FUTURE FOREIGN POLICY

Whoever wins the election, the foreign policy direction is likely to remain broadly unchanged, except for India’s orientation toward Israel and Palestine.

Support for Palestine and Palestinian statehood was once an integral part of India’s foreign policy, but in recent years, under Modi’s rule, New Delhi has become closer to Tel Aviv, despite civil society protests breaking out across the country against Israel’s deadly war on Gaza.

“If the INDIA alliance comes to power, then we may see a change in our policy towards Israel and Palestine. The INDIA alliance is sympathetic to Palestinians,” Kapoor said.

“We expect that the INDIA alliance will also restore ties with neighbors like Pakistan, (and) revive SAARC (South Asian Association for Regional Cooperation).”

The member states of SAARC — a regional intergovernmental organization and geopolitical union of states in South Asia — are Afghanistan, Bangladesh, Bhutan, India, Maldives, Nepal, Pakistan, and Sri Lanka.

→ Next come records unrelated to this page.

Lemma scan_calls_eq (max_depth : Z) (e : Element) (depth : Z) :
  scan_calls max_depth e depth
  = if depth >? max_depth then []
    else
      ElementCall OpElementInfo e
      :: match metadata e with
         | Raise _ => []
         | Ok _ =>
             ElementCall OpRectangle e
             :: ElementCall OpChildren e
             :: flat_map (fun c => scan_calls max_depth c (depth + 1))
                  (children_items e)
         end.
Proof. destruct e; reflexivity. Qed.

Lemma scan_calls_beyond (max_depth depth : Z) (cs : list Element) :
  max_depth <= depth ->
  flat_map (fun c => scan_calls max_depth c (depth + 1)) cs = [].
Proof.
  intros Hd. induction cs as [|c cs IH]; [reflexivity|].
  cbn [flat_map]. rewrite IH, scan_calls_eq.
  replace (depth + 1 >? max_depth) with true
    by (symmetry; apply gtb_true_lt; lia).
  reflexivity.
Qed.

(** X1.  [scan_element] returns for every element, bound, depth and parent
    path: no failure of a read reaches the caller.  The result is the
    empty dictionary exactly when the depth exceeds the bound, and then no
    platform call is made; within the bound it is the error marker when the
    metadata read raises, and otherwise a dictionary with the eight keys
    [name], [control_type], [automation_id], [class_name], [path], [depth],
    [rectangle], [children], in this order. *)
Theorem scan_element_returns (max_depth : Z) (e : Element) (depth : Z)
    (parent_path : string) (s : list Call) :
  exists t s',
    UIInspector.scan_element max_depth e depth parent_path s = (Ok t, s') /\
    (t = [] <-> max_depth < depth) /\
    (max_depth < depth -> s' = s) /\
    (forall msg,
       depth <= max_depth -> metadata e = Raise msg ->
       t = [("error", VStr msg); ("depth", VInt depth)]) /\
    (depth <= max_depth -> readable e = true ->
     map fst t = ["name"; "control_type"; "automation_id"; "class_name";
                  "path"; "depth"; "rectangle"; "children"]).
Proof.
  eexists _, _. split; [apply scan_element_run|].
  rewrite scan_dict_eq, scan_calls_eq. unfold readable.
  destruct (depth >? max_depth) eqn:Hd.
  - apply gtb_true_lt in Hd.
    split; [split; [intros _; exact Hd|reflexivity]|].
    split; [intros _; apply app_nil_r|].
    split; intros; lia.
  - apply gtb_false_le in Hd.
    destruct (metadata e) as [[[[n ct] aid] cn]|msg].
    + split; [split; [discriminate|lia]|].
      split; [lia|]. split; [intros msg _ [=]|].
      intros _ _. reflexivity.
    + split; [split; [discriminate|lia]|].
      split; [lia|]. split; [intros msg' _ [= <-]; reflexivity|].
      intros _ [=].
Qed.

(** X2.  At the depth bound the scan of a readable element still calls
    [children()] on it, but reads none of the children: the platform calls
    are the element's metadata read, [rectangle()] and [children()], and
    the [children] list of the result is empty. *)
Theorem scan_element_at_bound (max_depth : Z) (e : Element)
    (parent_path : string) (s : list Call) :
  readable e = true ->
  exists t,
    UIInspector.scan_element max_depth e max_depth parent_path s
    = (Ok t,
       (s ++ [ElementCall OpElementInfo e; ElementCall OpRectangle e;
              ElementCall OpChildren e])%list) /\
    lookup t "children" = Some (VList []).
Proof.
  intros Hr. exists (scan_dict max_depth e max_depth parent_path).
  rewrite scan_element_run.
  rewrite scan_dict_eq, scan_calls_eq. unfold readable in Hr.
  replace (max_depth >? max_depth) with false
    by (symmetry; apply gtb_false_le; lia).
  destruct (metadata e) as [[[[n ct] aid] cn]|msg]; [|discriminate Hr].
  rewrite scan_calls_beyond by lia. cbv zeta.
  rewrite scan_children_at_bound by lia.
  split; reflexivity.
Qed.

Lemma scan_element_at_bound_witness :
  readable Fixtures.mock_window = true /\
  children_items Fixtures.mock_window = [Fixtures.pane] /\
  exists t,
    UIInspector.scan_element 0 Fixtures.mock_window 0 "" []
    = (Ok t,
       ([] ++ [ElementCall OpElementInfo Fixtures.mock_window;
               ElementCall OpRectangle Fixtures.mock_window;
               ElementCall OpChildren Fixtures.mock_window])%list) /\
    lookup t "children" = Some (VList []).
Proof.
  split; [reflexivity|]. split; [reflexivity|].
  exact (scan_element_at_bound 0 Fixtures.mock_window "" [] eq_refl).
Defined.

Lemma rect_info_of_none (e : Element) :
  rect_info_of e = VNone <-> rect_readable e = false.
Proof.
  unfold rect_info_of, rect_readable.
  destruct (rectangle e) as [rect|]; [|split; reflexivity].
  destruct (left rect), (top rect), (width rect), (height rect);
    split; intros H; try reflexivity; discriminate H.
Qed.
(** X27.  In the consistency validator, a file that declares no usable
    name (no frontmatter, no end delimiter, a block that does not parse,
    a missing or falsy [name]) always counts one error and leaves
    [allNames] as it was. *)
Theorem nameless_file_is_one_error :
  forall (yaml_parse : jsstr -> result value) (dir : jsstr)
         (f : jsstr * jsstr) (st : VerifyConsistency.state),
    VerifyConsistency.declaredName yaml_parse (snd f) = None ->
    VerifyConsistency.errorCount
      (VerifyConsistency.checkFile yaml_parse dir f st)
    = S (VerifyConsistency.errorCount st)
    /\ VerifyConsistency.allNames
         (VerifyConsistency.checkFile yaml_parse dir f st)
       = VerifyConsistency.allNames st.
Proof.
  intros yaml_parse dir f st.
  unfold VerifyConsistency.declaredName, VerifyConsistency.checkFile,
    VerifyConsistency.checkFrontmatter.
  destruct (negb (startsWith (snd f) VerifyConsistency.openDelimiter));
    [intros _; split; reflexivity|].
  destruct (indexOf (snd f) VerifyConsistency.closeDelimiter 4);
    [|intros _; split; reflexivity].
  cbv zeta. destruct (yaml_parse _) as [fm|m];
    [|intros _; split; reflexivity].
  destruct (getProp fm (lit "name")) as [nm|m];
    [|intros _; split; reflexivity].
  destruct (truthy nm); [discriminate|].
  intros _. split; reflexivity.
Qed.

(** Witness for X27: a file with no frontmatter. *)
Lemma nameless_file_is_one_error_witness :
  VerifyConsistency.errorCount
    (VerifyConsistency.checkFile Sample.yaml (lit "agents")
       (lit "a.md", lit "# title") VerifyConsistency.init) = 1%nat.
Proof.
  apply (proj1 (@nameless_file_is_one_error Sample.yaml (lit "agents")
                  (lit "a.md", lit "# title") VerifyConsistency.init
                  ltac:(vm_compute; reflexivity))).
Defined.
Lemma applied_once_in_rounds args master n :
  List.filter is_applied_settings
    (repeat (idle_event (R:=R) (Other:=Other) args master) n) = [].
Proof.
  induction n as [|n IH]; simpl; [reflexivity|].
  unfold idle_event at 1. destruct (negb (asynch args) && master); simpl; exact IH.
Qed.

(** X15.  In every run [main] applies settings to the world exactly once,
    at its start, and never again: what it switched on it does not switch
    off, also when it ends with an error or an interrupt.  The call is the
    first event of the run, after the notice of [--asynch] only, and the
    world it acts on is the one [main] found: the placement requests, the
    rounds of the idle loop and the destroy batch all come after it.  The
    settings it applies are those it found, with synchronous mode on and the
    fixed time step set when it is not run with [--asynch] and the world was
    not synchronous yet. *)
Theorem settings_applied_once_and_not_restored args n (ms : main_state R W Other) :
  let run := main args n ms in
  let found := get_settings (world (base ms)) in
  let applied := applied_settings args found in
  let rounds := match vehicles_list (snd run) with [] => 0%nat | _ => n end in
  (exists rest,
     new_events ms (snd run) =
       (if asynch args then [PrintedAsynchronousNotice] else []) ++
       AppliedSettings applied :: rest /\
     List.filter is_applied_settings rest = []) /\
  world (base (snd run)) =
    destroy_actors (vehicles_list (snd run))
      (Nat.iter rounds (idle_round args (becomes_master args found))
         (submit (new_requests (base ms) (base (snd run)))
            (apply_settings applied (world (base ms))))) /\
  other_settings applied = other_settings found /\
  (if asynch args then applied = found else synchronous_mode applied = true) /\
  (if synchronous_mode found then applied = found
   else if asynch args then applied = found
   else fixed_delta_seconds applied = Some float_0_05).
Proof.
  intros run found applied rounds. subst rounds run.
  assert (Hsettings :
            other_settings applied = other_settings found /\
            (if asynch args then applied = found else synchronous_mode applied = true) /\
            (if synchronous_mode found then applied = found
             else if asynch args then applied = found
             else fixed_delta_seconds applied = Some float_0_05)).
  { subst applied. unfold applied_settings, becomes_master.
    destruct (asynch args), (synchronous_mode found) eqn:E; simpl; auto. }
  rewrite main_outcomes. cbv zeta.
  set (s2 := prepared args (base ms)).
  assert (Hw2 : world s2 = apply_settings applied (world (base ms))) by reflexivity.
  assert (Hr2 : requests s2 = requests (base ms)) by reflexivity.
  unfold opening_events. fold found applied.
  set (notice := if asynch args then [PrintedAsynchronousNotice] else []).
  set (warning := List.map Printed (generation_warning _ _)).
  set (lines := List.map Printed (drop _ _)).
  set (idle := repeat _ n).
  assert (Hwarning : List.filter is_applied_settings warning = [])
    by apply applied_once_in_lines.
  assert (Hlines : List.filter is_applied_settings lines = [])
    by apply applied_once_in_lines.
  assert (Hidle : List.filter is_applied_settings idle = [])
    by apply applied_once_in_rounds.
  destruct (located_summary s2) as (reqs & Hreq & Hworld & Hres).
  cbv zeta in Hreq, Hworld, Hres. rewrite Hr2 in Hreq.
  assert (Hnew : new_requests (base ms) (snd (main_locate_and_spawn s2)) = reqs)
    by (apply new_requests_app; exact Hreq).
  clearbody notice warning lines idle.
  destruct (if safe args then _ else _) as [bl|e].
  - destruct (fst (main_locate_and_spawn s2)) as [[l|]|e];
      cbn [fst snd vehicles_list base console].
    + destruct Hres as (v & _ & ->). split; [|split; [|exact Hsettings]].
      * exists (warning ++ lines ++ idle ++ cleanup_events [actor_id v]). split.
        -- apply new_events_app. cbn [console]. now rewrite <- !app_assoc.
        -- now rewrite !List.filter_app, Hwarning, Hlines, Hidle.
      * rewrite !new_requests_with_world, Hnew. unfold with_world. cbn [world].
        now rewrite Hworld, Hw2.
    + split; [|split; [|exact Hsettings]].
      * exists (warning ++ lines ++ cleanup_events []). split.
        -- apply new_events_app. cbn [console]. now rewrite <- !app_assoc.
        -- now rewrite !List.filter_app, Hwarning, Hlines.
      * rewrite !new_requests_with_world, Hnew. unfold with_world. cbn [world].
        now rewrite Hworld, Hw2.
    + split; [|split; [|exact Hsettings]].
      * exists (warning ++ lines ++ cleanup_events []). split.
        -- apply new_events_app. cbn [console]. now rewrite <- !app_assoc.
        -- now rewrite !List.filter_app, Hwarning, Hlines.
      * rewrite !new_requests_with_world, Hnew. unfold with_world. cbn [world].
        now rewrite Hworld, Hw2.
  - cbn [fst snd vehicles_list base console].
    split; [|split; [|exact Hsettings]].
    + exists (warning ++ cleanup_events []). split.
      * apply new_events_app. cbn [console]. now rewrite <- !app_assoc.
      * now rewrite !List.filter_app, Hwarning.
    + rewrite new_requests_with_world. unfold new_requests. rewrite Hr2, drop_all.
      unfold with_world. cbn [world]. now rewrite Hw2.
Qed.
(** The columns [feature_engineering] reads, in the order in which it first
    reads them, each with what the function needs of it. *)
Definition required_columns : list (string * (Series → Prop)) :=
  [("datetime", λ s, is_Some (datetime_values s));
   ("weather", λ s, Is_true (is_int s));
   ("season", λ s, Is_true (is_int s));
   ("temp", λ s, Is_true (is_numeric s));
   ("humidity", λ s, Is_true (is_numeric s));
   ("windspeed", λ s, Is_true (is_numeric s))].

(** The string [s] does not hold the character [a]. *)
Fixpoint free_of (a : Ascii.ascii) (s : string) : Prop :=
  match s with
  | EmptyString => True
  | String b s' => b ≠ a ∧ free_of a s'
  end.

(** A frame after the two exploration cells: [datetime] converted, [hour]
    and [dayofweek] added. *)
Definition explored (d : DataFrame) (ts : list Timestamp) : DataFrame :=
  set_col "dayofweek" (IntS (dayofweek_of <$> ts))
    (set_col "hour" (IntS (hour_of <$> ts))
       (set_col "datetime" (DatetimeS ts) d)).

(** ** Running the heap computations *)

Lemma run_bind {A B} (m : M A) (k : A → M B) (h h' : heap) (a : A) :
  m h = (h', Ok a) → (m ≫= k) h = k a h'.
Proof. intros E. unfold mbind, M_bind. by rewrite E. Qed.

Lemma evals_getitem (l : loc) (c : string) (h : heap) (d : DataFrame) (s : Series) :
  cols d !! c = Some s → evals (getitem l c) (<[l:=d]> h) s.
Proof. intros E. unfold evals, getitem. by rewrite lookup_insert_eq, E. Qed.

Lemma evals_lift1 f e (h : heap) s s' :
  evals e h s → f s = Ok s' → evals (lift1 f e) h s'.
Proof.
  unfold evals, lift1. intros E F.
  rewrite (run_bind _ _ _ _ _ E). unfold lift. by rewrite F.
Qed.

Lemma evals_lift2 f e1 e2 (h : heap) s1 s2 s' :
  evals e1 h s1 → evals e2 h s2 → f s1 s2 = Ok s' → evals (lift2 f e1 e2) h s'.
Proof.
  unfold evals, lift2. intros E1 E2 F.
  rewrite (run_bind _ _ _ _ _ E1), (run_bind _ _ _ _ _ E2). unfold lift. by rewrite F.
Qed.

Lemma run_assign (l : loc) c e (h : heap) d s :
  evals e (<[l:=d]> h) s → Series_len s = nrows d →
  assign l c e (<[l:=d]> h) = (<[l:=set_col c s d]> h, Ok ()).
Proof.
  unfold evals, assign. intros E L. rewrite (run_bind _ _ _ _ _ E).
  unfold setitem. rewrite lookup_insert_eq, decide_True by done.
  by rewrite insert_insert_eq.
Qed.

Lemma run_copy (l : loc) (h : heap) d :
  h !! l = Some d → copy l h = (<[fresh (dom h):=d]> h, Ok (fresh (dom h))).
Proof. intros E. unfold copy. by rewrite E. Qed.

Lemma fresh_loc_None (h : heap) : h !! fresh (dom h) = None.
Proof. apply not_elem_of_dom, is_fresh. Qed.

(** ** The column operations on valid columns *)

Lemma datetime_values_length s ts :
  datetime_values s = Some ts → length ts = Series_len s.
Proof.
  destruct s as [xs| | | | |]; simpl; try done.
  - intros E. destruct (mapM id xs) as [strs|] eqn:E1; simpl in E; [|done].
    apply length_mapM in E1, E. simpl. congruence.
  - by intros [= ->].
Qed.

Lemma to_datetime_values s ts :
  datetime_values s = Some ts → to_datetime s = Ok (DatetimeS ts).
Proof.
  destruct s as [xs| | | | |]; simpl; try done.
  - intros E. destruct (mapM id xs) as [strs|]; simpl in E; [|done]. by rewrite E.
  - by intros [= ->].
Qed.

Lemma datetime_values_not_datetime64 s ts :
  datetime_values s = Some ts → is_datetime64 s = true → s = DatetimeS ts.
Proof. destruct s; simpl; try done. by intros [= ->]. Qed.

Lemma cut_numeric bins labels s :
  is_numeric s → cut bins labels s = Ok (numeric_cut bins labels s).
Proof. by destruct s. Qed.

Lemma numeric_cut_length bins labels s :
  Series_len (numeric_cut bins labels s) = Series_len s.
Proof. destruct s; simpl; by rewrite ?length_fmap. Qed.

Lemma series_mul_numeric a b :
  is_numeric a → is_numeric b → Series_len a = Series_len b →
  ∃ s, series_mul fmul a b = Ok s ∧ Series_len s = Series_len a.
Proof.
  intros Ha Hb L. unfold series_mul. rewrite decide_True by done.
  destruct a, b; try done; simpl in *; eexists; (split; [done|]);
    simpl; by rewrite length_zip_with_l_eq.
Qed.

Lemma wf_lookup d c s : wf d → cols d !! c = Some s → Series_len s = nrows d.
Proof. intros W E. exact (W c s E). Qed.

Lemma wf_set_col c s d : wf d → Series_len s = nrows d → wf (set_col c s d).
Proof. intros W L. unfold wf, set_col; simpl. by apply map_Forall_insert_2. Qed.

Section valid_frame.
Context {d : DataFrame} {ts : list Timestamp} {se we : list Z} {te hu wi : Series}.
Hypothesis V : valid d ts se we te hu wi.

Lemma valid_length_ts : length ts = nrows d.
Proof.
    destruct (valid_datetime _ _ _ _ _ _ _ V) as (s & E & D).
    rewrite (datetime_values_length _ _ D). by eapply wf_lookup, E; apply V.
Qed.

Lemma valid_length_se : length se = nrows d.
Proof. by apply (wf_lookup d "season" (IntS se)); apply V. Qed.

Lemma valid_length_we : length we = nrows d.
Proof. by apply (wf_lookup d "weather" (IntS we)); apply V. Qed.

Lemma valid_length_te : Series_len te = nrows d.
Proof. by apply (wf_lookup d "temp"); apply V. Qed.

Lemma valid_length_hu : Series_len hu = nrows d.
Proof. by apply (wf_lookup d "humidity"); apply V. Qed.

Lemma valid_length_wi : Series_len wi = nrows d.
Proof. by apply (wf_lookup d "windspeed"); apply V. Qed.

Lemma valid_products :
    ∃ th tw, series_mul fmul te hu = Ok th ∧ series_mul fmul te wi = Ok tw
             ∧ Series_len th = nrows d ∧ Series_len tw = nrows d.
Proof.
    destruct (series_mul_numeric te hu) as (th & E1 & L1);
      [apply V ..| by rewrite valid_length_te, valid_length_hu |].
    destruct (series_mul_numeric te wi) as (tw & E2 & L2);
      [apply V ..| by rewrite valid_length_te, valid_length_wi |].
    exists th, tw. by rewrite L1, L2, valid_length_te.
Qed.
End valid_frame.

Lemma time_of_day_column (ts : list Timestamp) :
  apply_int time_of_day (IntS (hour_of <$> ts)) = Ok (time_of_day_series ts).
Proof.
  destruct ts as [|t ts]; [done|]. simpl. do 3 f_equal.
  by rewrite <- list_fmap_compose.
Qed.

Lemma time_of_day_series_length (ts : list Timestamp) :
  Series_len (time_of_day_series ts) = length ts.
Proof. destruct ts; simpl; by rewrite ?length_fmap. Qed.

Lemma time_of_day_series_cell (ts : list Timestamp) i t :
  ts !! i = Some t →
  iloc (time_of_day_series ts) i = Some (VStr (Some (time_of_day (hour_of t)))).
Proof.
  intros Ht. destruct ts as [|t0 ts]; [done|].
  unfold time_of_day_series. cbn [iloc]. by rewrite list_lookup_fmap, Ht.
Qed.

Ltac lookup_col :=
  cbn [cols set_col];
  repeat (rewrite lookup_insert_ne; [|discriminate]);
  first [apply lookup_insert_eq | eassumption].

Ltac len :=
  cbn [Series_len nrows set_col];
  rewrite ?length_fmap, ?numeric_cut_length, ?time_of_day_series_length;
  repeat (rewrite length_zip_with_l_eq; rewrite ?length_fmap);
  congruence.

Ltac op :=
  first
    [ apply time_of_day_column
    | reflexivity
    | eassumption
    | apply cut_numeric; assumption
    | unfold series_and, series_or, bool_op, str_add;
      rewrite decide_True by len; reflexivity ].

Ltac eval_expr :=
  lazymatch goal with
  | |- evals (getitem _ _) _ _ => eapply evals_getitem; lookup_col
  | |- evals (lift1 _ _) _ _ => eapply evals_lift1; [eval_expr | op]
  | |- evals (lift2 _ _ _) _ _ => eapply evals_lift2; [eval_expr | eval_expr | op]
  end.

Ltac step :=
  erewrite run_bind; [| eapply run_assign; [eval_expr | len]].
(** A project whose requirements phase is closed and whose current phase
    is development. *)
Definition resumed_state : json :=
  JObj [ ("project_name", JStr "Demo");
         ("current_phase", JStr "development");
         ("phases",
          JObj [ ("requirements",
                  JObj [ ("status", JStr "completed");
                         ("gate_passed", JBool true);
                         ("notes", JArr []) ]);
                 ("development", InitSdlc.pending_record) ]) ].

Definition resumed_project : node :=
  Dir [(".sdlc", Dir [("state.json", JsonText.json_file resumed_state)])].

Definition initialized_dir : node := Dir [(".sdlc", Dir [])].

(** An operator who names the project and accepts every default. *)
Definition accept_defaults : list string := "Demo" :: repeat "" 18.

End WalkProps.

Module MoreProps.
Import FS.

(** *** Well-formed inputs of the validator *)




(** A pattern [rglob] accepts: relative and not empty. *)
Definition valid_pattern (pattern : string) : bool :=
  negb (startswith pattern "/") &&
  match split_path pattern with [] => false | _ => true end.

(** Some entry of the directory matches the pattern. *)
Definition has_match (d : node) (pattern : string) : bool :=
  (0 <? length (filter (match_suffix (split_path pattern)) (descendants d)))%nat.





(** *** What [init_sdlc] writes *)

(** The [.sdlc] directory of a project initialized at time [now]. *)
Definition sdlc_tree (now project_name : string) : node :=
  Dir [ ("phases",
         Dir (map (fun ph =>
                     (format_02d (InitSdlc.phase_order ph) +++ "-"
                        +++ InitSdlc.phase_id ph +++ ".md",
                      InitSdlc.text_file (InitSdlc.create_phase_checklist ph)))
                  InitSdlc.PHASES));
        ("state.json",
         JsonText.json_file (InitSdlc.create_state now project_name)) ].

(** A regular file with the given two views sits at the path. *)
Definition file_at (p : path) (text : string) (doc : option json) (d : node)
  : Prop :=
  lookup p d = Some (File text doc).

(** The answer [prompt_choice] takes from a line. *)
Definition answer (default line : string) : string :=
  if strip line =? "" then default else strip line.

(** *** Examples *)

Definition docs_prd_is_a_directory : node :=
  Dir [("docs", Dir [("prd.md", Dir [])])].

Definition old_project : node :=
  Dir [ ("README.md", File "# Old" None);
        (".sdlc", Dir [("state.json", JsonText.json_file WalkProps.resumed_state)]) ].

The last biennial SAARC summit was hosted by Nepal in 2014. Pakistan was to host the summit in 2016, but it was stalled after India refused to participate, following an attack on an Indian army camp in Kashmir that New Delhi blamed on Pakistan-based militants.

VOTERS’ CONCERNS

According to the Centre for the Study of Developing Societies survey, unemployment emerged as the top concern for 27 percent of respondents.

Some 62 percent also said it has been more difficult to find a job in the last five years — during Modi’s second term in office.

“The biggest concern remains inflation and unemployment. The possibility of getting a job decreases if you study more. People are forced to leave India in search of jobs. Some have even gone as far as Russia and Israel,” Kapoor said. “The situation is really dismal.”

Rising prices and inflation were also a major issue — the top concern for 23 percent of the people surveyed by the CSDS.

“Women and the middle class are concerned about the rising prices. Modi is trying to divert attention from these main issues by talking about religion and temples,” said Shashi Shekhar Singh, associate professor at Satyawati College at the University of Delhi.

The CSDS pre-poll also revealed that despite the ruling party’s narrative promoting Hindu nationalist dominance to establish a majoritarian state in India, only 11 percent of respondents saw India as solely for Hindus.

But there were fears the reality on the ground could change if the BJP tried to amend India’s liberal and democratic constitution.

“Indian secularism and the very idea of a plural democracy is at stake,” Singh said.

“There is a fear that if the BJP comes to power with the thumping majority, the liberal and secular democracy will breathe its last. The BJP might lead the nation further down the path of a Hindu majoritarian state.”